| What the task requires |
Up to and including the line that contains "(** [xs.map((x, i)", write out each line of the material from its first line, exactly.

| Records supplied |
(* ===================================================================== *)
(** * The first SearchBar of the file (lines 60-172) *)
(* ===================================================================== *)

(** The file holds two components named [SearchBar]. The first one has
    no recent searches, no vertical links and no entity previews: its
    dropdown shows the autocomplete results only, each with its index. *)
Module SearchBarV1.

Import SearchBar.

(** A [DropdownItem] of the first component: it carries its [index]. *)
Record IndexedItem := {
  index : nat;
  item : DropdownItem
}.

(** [xs.map((x, i) => f(x, i))], counting from [i]. *)
Fixpoint mapWithIndex {A B} (f : A -> nat -> B) (i : nat) (xs : list A) : list B :=
  match xs with
  | [] => []
  | x :: xs' => f x i :: mapWithIndex f (S i) xs'
  end.

Section Component.
Variable processTranslation : string -> string -> nat -> string.
Variable VerticalResults : Type.
Implicit Types (e : Env VerticalResults).

(** [autocompleteResponse?.results.length || 0] *)
Definition numItems (autocompleteResponse : option AutocompleteResponse) : nat :=
  let len := option_map (fun r => length (results r)) autocompleteResponse in
  if Js.truthyNumber len then Js.defaultZero len else 0.

Definition screenReaderText (autocompleteResponse : option AutocompleteResponse) : string :=
  let numItems := numItems autocompleteResponse in
  processTranslation
    (Js.ofNat numItems ++ " autocomplete option found.")%string
    (Js.ofNat numItems ++ " autocomplete options found.")%string
    numItems.

(** [numItems > 0 && <StyledDropdownMenu>{autocompleteResponse?.results.map(...)}] *)
Definition dropdownMenu (autocompleteResponse : option AutocompleteResponse)
    : list IndexedItem :=
  if 0 <? numItems autocompleteResponse then
    match autocompleteResponse with
    | Some r =>
        mapWithIndex (fun result i => {| index := i; item := suggestionItem result |})
                     0 (results r)
    | None => []
    end
  else [].

(** What one render hands to [Dropdown]. *)
Record View := {
  viewNumItems : nat;
  viewActive : bool;               (* decides activeClassName *)
  viewScreenReaderText : string;
  viewInitialValue : option string;
  viewIsLoading : bool;
  viewMenu : list IndexedItem
}.

Definition render e (w : World) : View :=
  let autocompleteResponse := SynchronizedRequest.published (synchronizer w) in
  {| viewNumItems := numItems autocompleteResponse;
     viewActive := 0 <? numItems autocompleteResponse;
     viewScreenReaderText := screenReaderText autocompleteResponse;
     viewInitialValue := queryInput w;
     viewIsLoading := match isLoadingState e with Some true => true | _ => false end;
     viewMenu := dropdownMenu autocompleteResponse |}.

Local Open Scope action_scope.

(** [executeQuery] is the search with near-me handling itself. *)
Definition executeQuery : M unit := executeQueryWithNearMeHandling.

Definition onSubmit : M unit := executeQuery.

Definition handleClick : M unit := executeQuery.

Definition onFocus e (v : option string) : M unit :=
  setQuery (Js.orEmpty v) ;;
  promise <- executeAutocomplete e ;;
  putPromiseRef (Some promise).

Definition onChange e (v : option string) : M unit :=
  setQuery (Js.orEmpty v) ;;
  promise <- executeAutocomplete e ;;
  putPromiseRef (Some promise).

Definition onSelect e (v : option string) : M unit :=
  setQuery (Js.orEmpty v) ;;
  promise <- executeAutocomplete e ;;
  putPromiseRef (Some promise) ;;
  executeQuery.

End Component.

Arguments render processTranslation {VerticalResults}.
Arguments onFocus {VerticalResults}.
Arguments onChange {VerticalResults}.
Arguments onSelect {VerticalResults}.

End SearchBarV1.

(* ===================================================================== *)
(** * More concrete sessions *)
(* ===================================================================== *)

Module Sessions.

Import SearchBar Examples.

(** Props that supply [renderEntityPreviews]. *)
Definition withPreviews : Props unit unit :=
  {| hideRecentSearches := None;
     renderEntityPreviews := Some (fun _ _ => tt);
     hideVerticalLinks := None;
     verticalKeyToLabel := None;
     recentSearchesLimit := None |}.

(** A user focuses the empty input, types "b", selects the suggestion,
    then, back in the input, selects the link into "k1". *)
Definition browsing : list (Props unit unit * Env unit * Event) :=
  [(defaultProps, universal, Focus None);
   (defaultProps, universal, Change (Some "b"%string));
   (defaultProps, universal, Resolved 2 suggestionWithLink);
   (defaultProps, universal, Select (Some "b"%string) 0 None);
   (defaultProps, vertical, Toggle false (Some "b"%string));
   (defaultProps, universal,
    Select (Some (itemValue linkRow)) 1 (itemMetadata linkRow))].

(** The same keystrokes with recent searches hidden. *)
Definition browsingHidden : list (Props unit unit * Env unit * Event) :=
  [(hidingRecentSearches, universal, Change (Some "b"%string));
   (hidingRecentSearches, universal, Submit);
   (hidingRecentSearches, universal, Select (Some "b"%string) 0 None)].
(** * docker_charon.encoder: planning and assembling the payload archive

    A shallow embedding of [src/docker_charon/encoder.py].  The registry
    (dxf) is a record of functions, the archive and stderr are an event
    trace, and exceptions are the left summand of the result. *)

From Stdlib Require Import Ascii String.
From stdpp Require Import base option list strings gmap fin_maps.

Set Warnings "-clear-no-such-hyp".

Local Open Scope string_scope.
Local Open Scope list_scope.
Local Open Scope stdpp_scope.

(** ** Data model *)

(** [Blob]: a content-addressed layer or config, seen in a repository. *)
Record Blob := mkBlob { digest : string; repository : string }.

(** The two placement classes stored in [blobs_paths]. *)
Inductive BlobPlacement :=
| BlobPathInZip (zip_path : string)
| BlobLocationInRegistry (registry_repository : string).

(** A Python value that is either a [str] or a [dict] of strings: the two
    shapes [Manifest.content] takes (one manifest body, or an index from
    platform key to manifest body). *)
Inductive pyval :=
| Str (s : string)
| Dict (d : gmap string string).

Record Manifest := mkManifest { docker_image_name : string; content : pyval }.

Inductive exn :=
| RegistryError (reason : string)
| KeyError (key : string)
| TypeError
| IndexError.

(** What [pull_blob] hands back: the chunks its iterator yields and, when
    the stream breaks, the exception raised after the last chunk. *)
Record blob_stream := mkStream { chunks : list string; broken : option exn }.

(** The registry client.  [resolve image] stands for building
    [Manifest(dxf_base, image, PayloadSide.ENCODER)] and calling
    [get_list_of_blobs()] on it; [pull_blob repository digest] for
    [DXF.from_base(dxf_base, repository).pull_blob(digest, size=True)]. *)
Record DXFBase := mkDXF {
  resolve : string → exn + (pyval * list Blob);
  pull_blob : string → string → exn + (blob_stream * N)
}.
(** ** app/schemas/task.py *)

(** [TaskUpdate] after validation. A field is [None] when the request left it
    unset, [Some None] when it was set to null and [Some (Some v)] when it was
    set to [v]: [dict(exclude_unset=True)] keeps exactly the fields that were
    set. The schema has no field [completed_at] and no field
    [ai_suggested_time_slot]; a keyword of that name given to the constructor
    is ignored. *)
Record TaskUpdate : Type := mkTaskUpdate {
  upd_title : option (option string);
  upd_description : option (option string);
  upd_status : option (option TaskStatus);
  upd_priority : option (option TaskPriority);
  upd_due_date : option (option pydatetime);
  upd_start_date : option (option datetime);
  upd_estimated_duration : option (option Z);
  upd_actual_duration : option (option Z);
  upd_tags : option (option (list string));
  upd_category : option (option string);
  upd_project : option (option string)
}.

(** [TaskUpdate()] with no field set *)
Definition TaskUpdate_empty : TaskUpdate :=
  mkTaskUpdate None None None None None None None None None None None.

(** Reading an attribute of the schema object: an unset field reads as its
    default [None]. *)
Definition attr {A} (field : option (option A)) : option A :=
  match field with
  | Some v => v
  | None => None
  end.

(** [TaskResponse]: the columns of the row, its key and the computed fields. *)
Record TaskResponse : Type := mkTaskResponse {
  resp_id : Z;
  resp_task : Task;
  is_overdue : bool;
  is_due_soon : bool;
  subtask_count : nat;
  completion_percentage : float
}.

(** [Field(None, max_length=n)] on an optional string *)
Definition max_length (n : nat) (s : option string) : bool :=
  match s with
  | Some text => Nat.leb (String.length text) n
  | None => true
  end.

(** What the constructor of [TaskResponse] requires of the columns of a
    row: [title], [status], [priority] and [tags] are not optional, and the
    fields inherited from [TaskBase] keep their bounds. Where it holds, the
    object carries the values as they are; else the constructor raises a
    [ValidationError]. *)
Definition TaskResponse_validates (t : Task) : bool :=
  match title t with
  | Some text => Nat.leb 1 (String.length text) && Nat.leb (String.length text) 200
  | None => false
  end
  && max_length 2000 (description t)
  && bool_decide (is_Some (status t))
  && bool_decide (is_Some (priority t))
  && match estimated_duration t with
     | Some minutes => (1 <=? minutes) && (minutes <=? 1440)
     | None => true
     end
  && match tags t with
     | Some l => Nat.leb (length l) 10
     | None => false
     end
  && max_length 100 (category t)
  && max_length 100 (project t).

(** The validators of the [tags] field. *)
Module TaskSchema.

Section Validators.

(** [str.strip] and [str.lower] *)
Variable strip lower : string -> string.

(** [[tag.strip().lower() for tag in v if tag.strip()]] *)
Definition clean_tags (v : list string) : list string :=
  map (fun tag => lower (strip tag))
    (List.filter (fun tag => negb (String.eqb (strip tag) EmptyString)) v).
(** [arr.some(pred)]. *)
Definition some {A : Type} (arr : list A) (pred : A -> bool) : bool :=
  existsb pred arr.

(** The decimal digits of a natural number. *)
Definition digits (n : Z) : string :=
  NilZero.string_of_uint (N.to_uint (Z.to_N n)).

(** [n] copies of the digit 0. *)
Definition zeros (n : Z) : string :=
  String.concat "" (repeat "0" (Z.to_nat n)).

(** The shortest decimal that rounds to the double [m * 2^e]: the pair
    [(s, p)] stands for [s * 10^p].  The search goes down from the
    exponent [p], and at the first exponent where a multiple of [10^p]
    rounds to the double it takes the one nearest to it (the even one on
    a tie).  A decimal rounds to the double when it lies between the
    midpoints to the neighbouring doubles, the midpoints included when
    [m] is even; below a power of two the lower neighbour is half as
    far.  All comparisons are on integers, in units of [2^(e-2)].  The
    search starts above the number and ends no more than 17 digits below
    its first digit, which is within 450 steps for every double. *)
Fixpoint shortest (fuel : nat) (m e p : Z) : Z * Z :=
  match fuel with
  | O => (0, p)
  | S fuel =>
      let E := e - 2 in
      let P := 10 ^ Z.max p 0 * 2 ^ Z.max (- E) 0 in
      let Q := 10 ^ Z.max (- p) 0 * 2 ^ Z.max E 0 in
      let x := 4 * m in
      let hi := 4 * m + 2 in
      let lo := if (m =? 2 ^ 52) && (-1074 <? e) then 4 * m - 1
                else 4 * m - 2 in
      let inside (s : Z) :=
        (0 <? s)
        && (if Z.even m then (lo * Q <=? s * P) && (s * P <=? hi * Q)
            else (lo * Q <? s * P) && (s * P <? hi * Q)) in
      let below := (x * Q) / P in
      let above := below + 1 in
      let dBelow := x * Q - below * P in
      let dAbove := above * P - x * Q in
      if inside below && inside above then
        if dBelow <? dAbove then (below, p)
        else if dAbove <? dBelow then (above, p)
        else if Z.even below then (below, p) else (above, p)
      else if inside below then (below, p)
      else if inside above then (above, p)
      else shortest fuel m e (p - 1)
  end.

(** [Number::toString(x)] of ECMAScript, radix 10, for the positive
    finite [x = m * 2^e]: with [k] digits and [n] the position of the
    decimal point, the digits and zeros of an integer up to 10^21, a
    decimal fraction down to 10^-6, and exponent notation beyond. *)
Definition positive_toString (m e : Z) : string :=
  let start := Z.log2 (m * 2 ^ Z.max e 0) / 3 + 1 in
  let '(s, p) := shortest 450 m e start in
  let ds := digits s in
  let k := Z.of_nat (String.length ds) in
  let n := p + k in
  let first (i : Z) := substring O (Z.to_nat i) ds in
  let from (i : Z) := substring (Z.to_nat i) (Z.to_nat (k - i)) ds in
  if (k <=? n) && (n <=? 21) then (ds ++ zeros (n - k))%string
  else if (0 <? n) && (n <=? 21) then (first n ++ "." ++ from n)%string
  else if (-6 <? n) && (n <=? 0) then ("0." ++ zeros (- n) ++ ds)%string
  else
    let sign := if 0 <=? n - 1 then "e+" else "e-" in
    let exponent := (sign ++ digits (Z.abs (n - 1)))%string in
    if k =? 1 then (ds ++ exponent)%string
    else (first 1 ++ "." ++ from 1 ++ exponent)%string.

(** [String(x)] and [x + '']: the conversion of a number to a string.
    It is the instance of the environment's [Number_toString] the
    examples use. *)
Definition Number_toString (x : number) : string :=
  match Prim2SF x with
  | S754_nan => "NaN"
  | S754_infinity false => "Infinity"
  | S754_infinity true => "-Infinity"
  | S754_zero _ => "0"
  | S754_finite s m e =>
      ((if s then "-" else "") ++ positive_toString (Z.pos m) e)%string
  end.

End JS.

(* ================================================================== *)
(** ** Data model *)
(* ================================================================== *)

(** The keys of [seriesColors] and of [jpdictState]: the data series. *)
Inductive DataSeries : Type := words | names | kanji | radicals.

(** [toolbarIcon: 'default' | 'sky']. *)
Inductive ToolbarIcon : Type := default | sky.

(** Modelled from the spec: the declaration of [jpdictState.updateState]
    is not among the sources; the variants are the spec's
    [UpdateProgressState], with the fields the code reads.  Every [type]
    other than ['checking'] and ['updating'] takes no branch of the
    [switch] and is [idle] here. *)
Inductive UpdateState : Type :=
  | idle
  | checking (series : DataSeries)
  | updating (series : DataSeries) (totalProgress : JS.number).

Arguments updating series totalProgress%_float.

(** [jpdictState.updateError], of which the code reads [name] only. *)
Record UpdateError : Type := { name : string }.

(** Modelled from the spec: [JpdictStateWithFallback] is declared in
    [./jpdict], which is not among the sources.  The fields are those
    [doUpdateBrowserAction] reads; a load state is the string the code
    compares it with. *)
Record JpdictStateWithFallback : Type := {
  words_state : string;          (* jpdictState.words.state *)
  words_fallbackState : string;  (* jpdictState.words.fallbackState *)
  names_state : string;          (* jpdictState.names.state *)
  kanji_state : string;          (* jpdictState.kanji.state *)
  radicals_state : string;       (* jpdictState.radicals.state *)
  updateState : UpdateState;
  updateError : option UpdateError
}.

(** [jpdictState[series].state]. *)
Definition state (jpdictState : JpdictStateWithFallback) (series : DataSeries)
  : string :=
  match series with
  | words => words_state jpdictState
  | names => names_state jpdictState
  | kanji => kanji_state jpdictState
  | radicals => radicals_state jpdictState
  end.

(** [interface BrowserActionState]. *)
Record BrowserActionState : Type := {
  enabled : bool;
  jpdictState : JpdictStateWithFallback;
  tabId : option Z;
  toolbarIcon : ToolbarIcon
}.

(** A localized string, identified by the request made for it:
    [browser.i18n.getMessage(messageName, substitutions)]. *)
Record Message : Type := {
  messageName : string;
  substitutions : list string
}.

Definition getMessage (messageName : string) (substitutions : list string)
  : Message :=
  {| messageName := messageName; substitutions := substitutions |}.

(** The two action surfaces of the host: [browser.browserAction] and the
    optional [browser.composeAction]. *)
Inductive Surface : Type := browserAction | composeAction.

(** The [path] of a [setIcon] call: one SVG file or three PNG sizes. *)
Inductive IconPath : Type :=
  | svg (path : string)
  | png (path16 path32 path48 : string).

(** A call into the host.  A call on [composeAction] passes no [tabId]. *)
Inductive HostCall : Type :=
  | setIcon_ (on : Surface) (path : IconPath) (tab : option Z)
  | setBadgeText (on : Surface) (text : string) (tab : option Z)
  | setBadgeBackgroundColor (on : Surface) (color : string) (tab : option Z)
  | setTitle (on : Surface) (title : Message) (tab : option Z).

(** What an [async] function body does with the host, in order: it awaits
    a host call (a suspension point: the call may resolve or reject), or it
    hands a title to the rate limiter and goes on at once. *)
Inductive Instr : Type :=
  | await (call : HostCall)
  | throttledSetTitle (title : Message) (tab : option Z).

(** What the code takes from outside the sources. *)
Record Environment : Type := {
  (** [allMajorDataSeries] of [@birchill/jpdict-idb]. *)
  allMajorDataSeries : list DataSeries;
  (** [getLocalizedDataSeriesLabel] of [../common/data-series-labels]. *)
  getLocalizedDataSeriesLabel : DataSeries -> string;
  (** The build constant [__SUPPORTS_SVG_ICONS__]. *)
  SUPPORTS_SVG_ICONS : bool;
  (** Whether [browser.composeAction] is defined. *)
  hasComposeAction : bool;
  (** Number to string, as [+ 'p'] and [String(...)] convert. *)
  Number_toString : JS.number -> string
}.

(* ================================================================== *)
(** ** The derivation and its host calls *)
(* ================================================================== *)

(** [const seriesColors]. *)
Definition seriesColors (series : DataSeries) : string :=
  match series with
  | words => "green"
  | names => "blue"
  | kanji => "purple"
  | radicals => "purple"
  end.

(** Lines 64-70: the stem and the variant. *)
Definition applyVariant (toolbarIcon : ToolbarIcon) : list string :=
  let iconFilenameParts := ["10ten"] in
  match toolbarIcon with
  | sky => JS.push iconFilenameParts ["sky"]
  | default => iconFilenameParts
  end.

(** Lines 72-97: the base icon type and text. *)
Definition chooseBase (enabled : bool) (jpdictState : JpdictStateWithFallback)
  (iconFilenameParts : list string) : list string * Message :=
  if enabled then
    let jpdictWords := words_state jpdictState in
    let fallbackWords := words_fallbackState jpdictState in
    if (jpdictWords =? "ok")%string || (fallbackWords =? "ok")%string then
      (iconFilenameParts, getMessage "command_toggle_enabled" [])
    else if (jpdictWords =? "init")%string
            || (fallbackWords =? "loading")%string then
      (iconFilenameParts, getMessage "command_toggle_loading" [])
    else if (fallbackWords =? "unloaded")%string then
      (iconFilenameParts, getMessage "command_toggle_enabled" [])
    else
      (JS.push iconFilenameParts ["error"],
       getMessage "error_loading_dictionary" [])
  else
    (JS.push iconFilenameParts ["disabled"],
     getMessage "command_toggle_disabled" []).

Section Derivation.

Variable env : Environment.

(** Lines 106-136: the overlay of the update state. *)
Definition overlayUpdateState (jpdictState : JpdictStateWithFallback)
  (base : list string * Message) : list string * Message :=
  let '(iconFilenameParts, tooltip) := base in
  match updateState jpdictState with
  | checking series =>
      (JS.push iconFilenameParts ["0p"; seriesColors series],
       getMessage "command_toggle_checking" [])
  | updating series totalProgress =>
      let iconFilenameParts :=
        if negb (JS.includes iconFilenameParts "error") then
          JS.push iconFilenameParts
            [(Number_toString env (JS.Math_round (totalProgress * 5) * 20)%float
                ++ "p")%string;
             seriesColors series]
        else iconFilenameParts in
      let dbLabel := getLocalizedDataSeriesLabel env series in
      let progressAsPercent := JS.Math_round (totalProgress * 100)%float in
      (iconFilenameParts,
       getMessage "command_toggle_downloading"
         [dbLabel; Number_toString env progressAsPercent])
  | idle => (iconFilenameParts, tooltip)
  end.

| Answer below |
(* ===================================================================== *)
(** * The first SearchBar of the file (lines 60-172) *)
(* ===================================================================== *)

(** The file holds two components named [SearchBar]. The first one has
    no recent searches, no vertical links and no entity previews: its
    dropdown shows the autocomplete results only, each with its index. *)
Module SearchBarV1.

Import SearchBar.

(** A [DropdownItem] of the first component: it carries its [index]. *)
Record IndexedItem := {
  index : nat;
  item : DropdownItem
}.

(** [xs.map((x, i) => f(x, i))], counting from [i]. *)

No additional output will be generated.